Solution is simple, stop spending millions of dollars on the same bloody IP and cash grabs and give your devs some freedom.
Going to need a global wave of union organization to at least get royalties on sales determined for contribution levels. That’s unlikely to be incredible money but anything is better than nothing as you age towards their elder years
Besides that, no real solution. It’s happened to every art industry. It turns out there’s probably been an incredible amount of artistic talent every year throughout the millenniums but it’s just the last couple decades where it didn’t require super levels of luck and financial backing to make it
I believe Gearbox has always done this royalty situation union-less. But that doesn’t spread out sales to other games that need customers. There are still going to be plenty of games that just don’t move a lot of copies because other games suck the oxygen out of the room.
Let’s not toot Gearbox’s horn. While Borderlands 3 was their biggest success when it launched the people working on it got less royalties (per person) than they got for Borderlands 2. Meanwhile Pitchford bargained himself a 12 million bonus before the game was even released. Oh and when people complained about getting less royalties Pitchford said, like the asshole he is, they’re free to quit. Gearbox does royalty situation union-less (as I know 40% of the royalties are split between the employees), but that comes at the cost of having to put to with one the biggest assholes in the industry who will tell you to eat shit if you don’t like something.
It also comes at the cost of being paid less than the industry average, which isn’t high. But it wasn’t so much tooting Gearbox’s horn as it was pointing out that it doesn’t solve the problem stated in the article. It wasn’t about how well the employees at a successful studio are paid but rather how many studios are unsuccessful because of how much competition there is. The industry might generate absurd amounts of money, but a large percentage of that is still just going to a handful of games that gather all the attention rather than being spread around more uniformly, and I don’t think there’s really a way to spread it around.
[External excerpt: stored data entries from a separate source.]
(** ** Claims *)

(** C2: No sequence number is ever used for two different documents.  Over every
    life of an installation (completed steps, restarts, crashes between any two
    calls, commits that fail before or after becoming durable, any clock, source,
    transport and cancellation behaviour), two transmissions with the same
    sequence number carry the same body. *)
Theorem upload_sequence_never_reused r m w :
  valid r → r_Watermark r ≤ MaxInt64 → life (installed r) m w →
  ∀ s s', s ∈ w_sent w → s' ∈ w_sent w →
    rq_Sequence (s_request s) = rq_Sequence (s_request s') →
    rq_Body (s_request s) = rq_Body (s_request s').
Proof. intros Hv Hi Hl. by apply (life_inv _ _ _ (winv_installed r Hv Hi) Hl). Qed.

(** C36: Every transmission is of the snapshot that was pending in the ledger at
    that moment, under the installation's own identity and the sequence number
    the ledger reserved for it; its digest is that of the transmitted bytes, the
    document passes the profile's validator, and by the clock read just before
    it was at most two minutes old and at most thirty seconds ahead. *)
Theorem upload_sends_durable_and_fresh r m w :
  valid r → r_Watermark r ≤ MaxInt64 → life (installed r) m w →
  ∀ s, s ∈ w_sent w → sent_ok s.
Proof. intros Hv Hi Hl. by apply (life_inv _ _ _ (winv_installed r Hv Hi) Hl). Qed.

(** Every commit the machine attempts satisfies the ledger's change rule:
    expected and next record are valid for the installation, the watermark does
    not decrease, and a pending snapshot is unchanged or has a number above the
    expected watermark.  The rule never refuses the machine. *)
Theorem upload_commits_valid_changes r m w :
  valid r → r_Watermark r ≤ MaxInt64 → life (installed r) m w →
  ∀ e n, (e, n) ∈ w_commits w → validChangeForProfile e n b profile = true.
Proof. intros Hv Hi Hl. by apply (life_inv _ _ _ (winv_installed r Hv Hi) Hl). Qed.

(** The durable record stays valid, its watermark never decreases and never
    leaves the [int64] range, and no transmission is above it. *)
Theorem upload_record_invariant r m w :
  valid r → r_Watermark r ≤ MaxInt64 → life (installed r) m w →
  valid (w_durable w) ∧ r_Watermark r ≤ r_Watermark (w_durable w) ≤ MaxInt64
  ∧ ∀ s, s ∈ w_sent w → rq_Sequence (s_request s) ≤ r_Watermark (w_durable w).
Proof.
  intros Hv Hi Hl. destruct (life_inv _ _ _ (winv_installed r Hv Hi) Hl) as (Hw & _ & Ha).
  split; [apply Hw|]. split; [split; [apply Ha|apply Hw]|].
  intros s Hs. by apply (winv_below _ Hw).
Qed.

(** A stop is final.  Once the durable record is stopped (credential
    rejected, conflict, rejected, exhausted), no later step, restart or crash
    changes it or transmits anything. *)
Theorem upload_stop_is_final w0 m w :
  r_Stopped (w_durable w0) ≠ NoOutcome → life w0 m w →
  w_durable w = w_durable w0 ∧ w_sent w = w_sent w0.
Proof.
  intros Hstop Hl. enough (quiet (w_durable w0) (w_sent w0) w ∧ minv m w) as [? _] by done.
  induction Hl as [w|w0 m w m' out w' Hl IH Hx|w0 m w p w' Hl IH Hx].
  - by split; [|apply fresh_minv].
  - destruct (IH Hstop) as [Hq Hm].
    exact (wpc_return _ _ _ _ _ _ _ (Step_stopped_spec _ _ _ _ Hstop Hq Hm) Hx).
  - destruct (IH Hstop) as [Hq Hm]. split; [|apply fresh_minv].
    exact (wpc_crash _ _ _ _ _ _ _ (Step_stopped_spec _ _ _ _ Hstop Hq Hm) Hx).
Qed.
End safety.

(** ** Witnesses *)

#[export] Instance projection_laws : ProjectionLaws.
Proof. split; simpl; intros body server t Ht; [|done]. destruct (str_eqb _ _); by simplify_eq. Qed.

(** A cooperative world: the ledger commits, the server acknowledges. *)
Definition online (A : Type) (e : UploadCall A) (w : World) : A * World :=
  match e in UploadCall T return T * World with
  | TryLock => (true, w)
  | CtxErr => (false, w)
  | Now => (current, set_clock w current)
  | LedgerLoad => (Some (w_durable w), w)
  | LedgerCommit e n =>
      if sameRecord e (w_durable w) then (true, set_durable (log_commit w e n) n)
      else (false, log_commit w e n)
  | SourceRead _ => (Some "document"%string, w)
  | Send q =>
      (Some (MkResponse Acknowledged (ServerID (rq_Binding q)) (rq_Sequence q)), log_send w q)
  end.

Lemma online_env A (e : UploadCall A) w : upload_env A e w (online A e w).1 (online A e w).2.
Proof.
  destruct e; simpl; auto using sameRecord_refl.
  destruct (sameRecord _ _) eqn:Hs; simpl; auto.
Qed.

#[local] Transparent Sum256 match_pattern.

(** After one step, and after one more that crashed. *)
Definition after_step : answer * World :=
  run online (Step (fresh binding numeric)) (installed start).

Lemma after_step_life :
  life binding numeric (installed start) after_step.1.1 after_step.2.
Proof.
  eapply (life_step _ _ _ _ _ _ after_step.1.2); [apply life_start|].
  rewrite <- surjective_pairing. apply run_exec, online_env.
Qed.

Lemma start_valid : ValidateRecordForProfile start binding numeric = true.
Proof. vm_compute. reflexivity. Qed.

Lemma start_int64 : r_Watermark start ≤ MaxInt64.
Proof. vm_compute. discriminate. Qed.

Definition sent_example : Sent :=
  MkSent (MkRequest binding 1 "document")
         (with_pending start 1 (Some (MkPending 1 "document" (Sum256 "document") collected)))
         current.

Lemma after_step_sent : w_sent after_step.2 = [sent_example].
Proof. vm_compute. reflexivity. Qed.

Lemma upload_sequence_never_reused_witness :
  rq_Body (s_request sent_example) = rq_Body (s_request (default sent_example (w_sent after_step.2 !! 0%nat))).
Proof.
  refine (upload_sequence_never_reused binding numeric start _ _
            start_valid start_int64 after_step_life sent_example _ _ _ _);
    rewrite after_step_sent; [apply list_elem_of_singleton; reflexivity..|reflexivity].
Defined.

Lemma upload_sends_durable_and_fresh_witness : sent_ok binding numeric sent_example.
Proof.
  refine (upload_sends_durable_and_fresh binding numeric start _ _
            start_valid start_int64 after_step_life sent_example _).
  rewrite after_step_sent. apply list_elem_of_singleton. reflexivity.
Defined.

Definition first_commit : Record_ * Record_ :=
  (start, with_pending start 1 (Some (MkPending 1 "document" (Sum256 "document") collected))).

Lemma after_step_commits : w_commits after_step.2 !! 0%nat = Some first_commit.
Proof. vm_compute. reflexivity. Qed.

Lemma upload_commits_valid_changes_witness :
  validChangeForProfile first_commit.1 first_commit.2 binding numeric = true.
Proof.
  apply (upload_commits_valid_changes binding numeric start _ _
           start_valid start_int64 after_step_life).
  exact (list_elem_of_lookup_2 _ _ _ after_step_commits).
Defined.

Lemma upload_record_invariant_witness :
  r_Watermark (w_durable after_step.2) = 1
  ∧ ValidateRecordForProfile (w_durable after_step.2) binding numeric = true.
Proof.
  split; [vm_compute; reflexivity|].
  exact (proj1 (upload_record_invariant binding numeric start _ _
           start_valid start_int64 after_step_life)).
Defined.

Definition stopped_world : World := installed (with_stopped start Conflict).

Lemma upload_stop_is_final_witness :
  w_sent (run online (Step (fresh binding numeric)) stopped_world).2 = [].
Proof.
  refine (proj2 (upload_stop_is_final binding numeric stopped_world _ _ _
           (life_crash _ _ _ _ _ _ _ (life_start _ _ _)
              (run_exec upload_env online (Step (fresh binding numeric)) stopped_world online_env)))).
  discriminate.
Defined.
(* ===== verification/ActionJournalSafety.v ===== *)
(** * What the action journal guarantees

    Rows survive: every record the operations write is accepted again by the
    loader.  Fences hold: over any sequence of operations, failures, crashes and
    restarts at most two actions are unresolved, never two on one target or one
    container, and an unresolved action changes only by being finished.  Nothing
    is admitted twice: a pruned action stays below the persisted floor. *)

From stdpp Require Import sorting.
From S2P Require Import Prelude GoTime GoCalendar Sha256 Effects ActionCore ActionJournal.

#[local] Opaque Sum256 ParseJournalMetadata CanonicalJournalMetadata canonicalTime FormatRFC3339Nano.

(** ** Records and their rows *)

(** A time that has been through the store. *)
Definition stored_time (t : time) : Prop := utc t = true ∧ year_ok t = true.

Record record_ok (b : JBinding) (r : record) : Prop := {
  ok_key : ParseJournalMetadata (rc_raw r) = Some (rc_key r);
  ok_binding : binding_matches b (request_of r) = true;
  ok_admitted : stored_time (rc_admitted r)
    ∧ Before (rc_admitted r) (CreatedAt (request_of r)) = false
    ∧ Before (rc_admitted r) (ExpiresAt (request_of r)) = true;
  ok_intent :
    if has_intent r then stored_time (rc_intent r) ∧ Before (rc_intent r) (rc_admitted r) = false
                         ∧ Before (rc_intent r) (ExpiresAt (request_of r)) = true
    else rc_intent r = zeroTime;
  ok_terminal :
    if has_terminal r then
      stored_time (rc_terminal r) ∧ Before (rc_terminal r) (rc_admitted r) = false
      ∧ (has_intent r && Before (rc_terminal r) (rc_intent r)) = false
      ∧ terminalAllowed (Op (request_of r)) (has_intent r) (rc_code r) (rc_reason r) = true
      ∧ ((rc_code r == Denied) && Before (rc_terminal r) (ExpiresAt (request_of r))) = false
    else rc_terminal r = zeroTime ∧ rc_code r = NoCode ∧ rc_reason r = ""%string }.

Lemma parse_stamp t : stored_time t → parseTime (stamp t) = Some t.
Proof.
  intros [Hu Hy]. unfold parseTime, stamp. destruct (FormatRFC3339Nano_shape _ Hy) as [Hl _].
  replace (30 <? slen (FormatRFC3339Nano t)) with false by lia.
  rewrite canonicalTime_Format by done. by rewrite utc_UTC.
Qed.

Lemma code_round_trip op intent code reason :
  terminalAllowed op intent code reason = true → code_of_text (code_text code) = code.
Proof.
  unfold terminalAllowed. intros Ht. destruct code; try reflexivity.
  by destruct intent, op; simpl in Ht; cases Ht.
Qed.

Lemma validate_action_row b r :
  record_ok b r →
  validateAction b (action_row r)
  = Some (MkRec (rc_key r) (rc_raw r) (rc_admitted r) zeroTime zeroTime NoCode "").
Proof.
  intros [Hk Hb (Ht & Hc & He) _ _]. unfold validateAction, action_row. cbn [ar_action_id ar_target_id
    ar_engine_generation ar_container_id ar_metadata ar_digest ar_admitted_at].
  rewrite Hk. unfold target, physical, request_of in *. simpl. rewrite !str_eqb_refl, Hb. simpl.
  rewrite parse_stamp by done. by rewrite Hc, He.
Qed.

(** The events of a record, applied in order to the record of its row. *)
Definition base (r : record) : record :=
  MkRec (rc_key r) (rc_raw r) (rc_admitted r) zeroTime zeroTime NoCode "".
Fixpoint replay (es : list EventRow) (r : record) : option record :=
  match es with
  | [] => Some r
  | e :: es => match validateEvent r e with Some r' => replay es r' | None => None end
  end.
Lemma ParameterDigest_ok op p : is_Some (ParameterDigest op p) ↔ parameters_ok op p.
Proof.
  unfold ParameterDigest, parameters_ok. destruct p as [v [n g]]. cbn [pm_FormatVersion pm_StopGraceSeconds gr_Null gr_Seconds].
  destruct (Z.eqb_spec v 1) as [->|Hv]; cbn [negb]; [|split; [by intros []|by intros [? _]]].
  assert (Hif : ∀ (b : bool) (s : string), is_Some (if b then None else Some s) ↔ b = false).
  { intros [] s'; [split; [by intros []|done]|split; [done|by eexists]]. }
  destruct op; rewrite ?Hif, ?orb_false_iff, ?negb_false_iff, ?Z.eqb_eq, ?Z.ltb_ge.
  - rewrite bool_decide_true by done. tauto.
  - rewrite bool_decide_false by done. cbn. intuition lia.
  - rewrite bool_decide_false by done. cbn. intuition lia.
  - cbn. split; [by intros []|by intros (_ & ? & _)].
Qed.

Lemma Grace_json_some op p : parameters_ok op p → is_Some (Grace_MarshalJSON (pm_StopGraceSeconds p)).
Proof.
  intros (_ & _ & H). unfold Grace_MarshalJSON. case_bool_decide; destruct H as [-> H].
  - rewrite H. by eexists.
  - simpl. destruct (_ || _) eqn:E; [|by eexists]. apply orb_true_iff in E as [E|E]; bools; lia.
Qed.

(** The grace codec. *)
Lemma Grace_codec g s :
  Grace_MarshalJSON g = Some s → Grace_UnmarshalJSON s = Some g.
Proof.
  unfold Grace_MarshalJSON. destruct g as [n nl]. simpl. destruct (nl && _) eqn:E.
  - intros [= <-]. bools. by subst.
  - destruct (_ || _) eqn:Eo; [done|]. intros [= <-]. bools. subst nl. unfold Grace_UnmarshalJSON.
    assert (n ∈ [1;2;3;4;5;6;7;8;9;10;11;12;13;14;15;16;17;18;19;20;21;22;23;24;25;26;27;28;29;30]) as Hin
      by (rewrite !elem_of_cons; lia).
    in_cases Hin; done.
Qed.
Absolutely. I agree that royalties aren’t the solution here and I agree with what the problem is. Your previous comment just kinda came across (at least to me) like giving some praise to Gearbox for giving out royalties when IMO it doesn’t really deserve praise when those royalties don’t meet the expectations of the people actually doing the work. Especially when the owners get to set their own special deals with guaranteed payouts.
I’m sure it looked great when they made Borderlands 2, but they also made Battleborne. Borderlands 2 devs still get royalties to this day. And hey, Gearbox still gets some stuff right sometimes. The entire Borderlands series still supports LAN, which even the people who manage the Steam pages don’t seem to care about. They can be good in some ways and shitty in others. Life is rarely so simple.
Veilguard was…okay. But coming out after Baldur’s Gate 3, the series that DA was inspired by, really showed the massive gap in storytelling and character quality. I pirated it and was glad I did, as it was NOT worth anything close to $70.
I’ve only bought one $80 game thus far (And that was during a 30% steam sale so only $55) and from my years of experience of buying games, I can confidently say that my enjoyment in games goes down as price goes up.
Although weirdly all of the $80 games that released so far have been pretty bad so that’s strange.